(** * The RFB client protocol engine of Veyon (core/src/VncClientProtocol.cpp)

    A shallow embedding of [VncClientProtocol]: the handshake state machine
    driven by [read()], the Running-state dispatcher [receiveMessage()] and
    the rectangle decoders that find the byte boundaries of a framebuffer
    update.  The socket is modelled by its unread bytes, the bytes written
    so far and an open flag; every member function becomes a function from
    the object's state to its result and the new state. *)

From Stdlib Require Import ZArith List Bool Lia.
From Stdlib.Strings Require Import Byte.
Import ListNotations.
Local Open Scope Z_scope.

(** ** Bytes, wire integers and C++ integer conversions *)

Definition byteZ (b : byte) : Z := Z.of_N (Byte.to_N b).

Definition len {A : Type} (l : list A) : Z := Z.of_nat (length l).

(** The first [n] elements of [l], for a 64-bit count [n] ([qint64 maxSize]);
    nothing for [n <= 0]. *)
Fixpoint take {A : Type} (n : Z) (l : list A) : list A :=
  match l with
  | [] => []
  | x :: t => if 0 <? n then x :: take (n - 1) t else []
  end.

Fixpoint drop {A : Type} (n : Z) (l : list A) : list A :=
  match l with
  | [] => []
  | x :: t => if 0 <? n then drop (n - 1) t else l
  end.

(** [qFromBigEndian] applied to a struct field that was copied from the wire:
    the field's bytes read most significant first. *)
Definition qFromBigEndian (field : list byte) : Z :=
  fold_left (fun acc b => acc * 256 + byteZ b) field 0.

(** The [uint8_t] at offset [off] of a struct image, zero where no byte was
    stored. *)
Definition uint8At (off : Z) (bytes : list byte) : Z :=
  match drop off bytes with
  | b :: _ => byteZ b
  | [] => 0
  end.

(** The [n] bytes at offset [off] of a struct image. *)
Definition field (off n : Z) (bytes : list byte) : list byte :=
  take n (drop off bytes).

(** Arithmetic in [uint] wraps at 32 bits. *)
Definition uint32 (z : Z) : Z := z mod 2 ^ 32.

(** [static_cast<int>] of a 32-bit unsigned value (two's complement). *)
Definition toInt (z : Z) : Z :=
  if uint32 z <? 2 ^ 31 then uint32 z else uint32 z - 2 ^ 32.

(** ** Constants of the wire format

    Modelled from the spec: the header rfb/rfbproto.h, which declares the
    message sizes, message types, encoding identifiers, security types and
    Hextile flags used below, is not among the sources.  The spec fixes the
    12-byte version line, the 16-byte challenge, the 4-byte security result
    and the 255-byte name bound; the remaining values are those of the RFB
    wire protocol the header transcribes. *)
Module Rfb.
Definition sz_rfbProtocolVersionMsg : Z := 12.
Definition CHALLENGESIZE : Z := 16.
Definition sz_rfbClientInitMsg : Z := 1.
Definition sz_rfbPixelFormat : Z := 16.
Definition sz_rfbServerInitMsg : Z := 8 + sz_rfbPixelFormat.
Definition sz_rfbFramebufferUpdateMsg : Z := 4.
Definition sz_rfbFramebufferUpdateRectHeader : Z := 12.
Definition sz_rfbRectangle : Z := 8.
Definition sz_rfbXCursorColors : Z := 6.
Definition sz_rfbSupportedMessages : Z := 64.
Definition sz_rfbCopyRect : Z := 4.
Definition sz_rfbRREHeader : Z := 4.
Definition sz_rfbZlibHeader : Z := 4.
Definition sz_rfbZRLEHeader : Z := 4.
Definition sz_rfbSetColourMapEntriesMsg : Z := 6.
Definition sz_rfbBellMsg : Z := 1.
Definition sz_rfbServerCutTextMsg : Z := 8.
Definition sz_rfbResizeFrameBufferMsg : Z := 6.
Definition sz_rfbXvpMsg : Z := 4.

Definition rfbSecTypeInvalid : byte := x00.
Definition rfbSecTypeNone : byte := x01.
Definition rfbSecTypeVncAuth : byte := x02.
Definition rfbVncAuthOK : Z := 0.

Definition rfbFramebufferUpdate : Z := 0.
Definition rfbSetColourMapEntries : Z := 1.
Definition rfbBell : Z := 2.
Definition rfbServerCutText : Z := 3.
Definition rfbResizeFrameBuffer : Z := 4.
Definition rfbXvp : Z := 250.

Definition rfbEncodingRaw : Z := 0.
Definition rfbEncodingCopyRect : Z := 1.
Definition rfbEncodingRRE : Z := 2.
Definition rfbEncodingCoRRE : Z := 4.
Definition rfbEncodingHextile : Z := 5.
Definition rfbEncodingZlib : Z := 6.
Definition rfbEncodingUltra : Z := 9.
Definition rfbEncodingZRLE : Z := 16.
Definition rfbEncodingZYWRLE : Z := 17.
Definition rfbEncodingUltraZip : Z := 0xFFFF0009.
Definition rfbEncodingXCursor : Z := 0xFFFFFF10.
Definition rfbEncodingRichCursor : Z := 0xFFFFFF11.
Definition rfbEncodingPointerPos : Z := 0xFFFFFF18.
Definition rfbEncodingLastRect : Z := 0xFFFFFF20.
Definition rfbEncodingNewFBSize : Z := 0xFFFFFF21.
Definition rfbEncodingKeyboardLedState : Z := 0xFFFE0000.
Definition rfbEncodingSupportedMessages : Z := 0xFFFE0001.
Definition rfbEncodingSupportedEncodings : Z := 0xFFFE0002.
Definition rfbEncodingServerIdentity : Z := 0xFFFE0003.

Required action
The response must consist solely of the lines from the top of the records through the line holding "Definition byteZ (b", copied word for word.

Solution below
(** * The RFB client protocol engine of Veyon (core/src/VncClientProtocol.cpp)

    A shallow embedding of [VncClientProtocol]: the handshake state machine
    driven by [read()], the Running-state dispatcher [receiveMessage()] and
    the rectangle decoders that find the byte boundaries of a framebuffer
    update.  The socket is modelled by its unread bytes, the bytes written
    so far and an open flag; every member function becomes a function from
    the object's state to its result and the new state. *)

From Stdlib Require Import ZArith List Bool Lia.
From Stdlib.Strings Require Import Byte.
Import ListNotations.
Local Open Scope Z_scope.

(** ** Bytes, wire integers and C++ integer conversions *)

Definition byteZ (b : byte) : Z := Z.of_N (Byte.to_N b).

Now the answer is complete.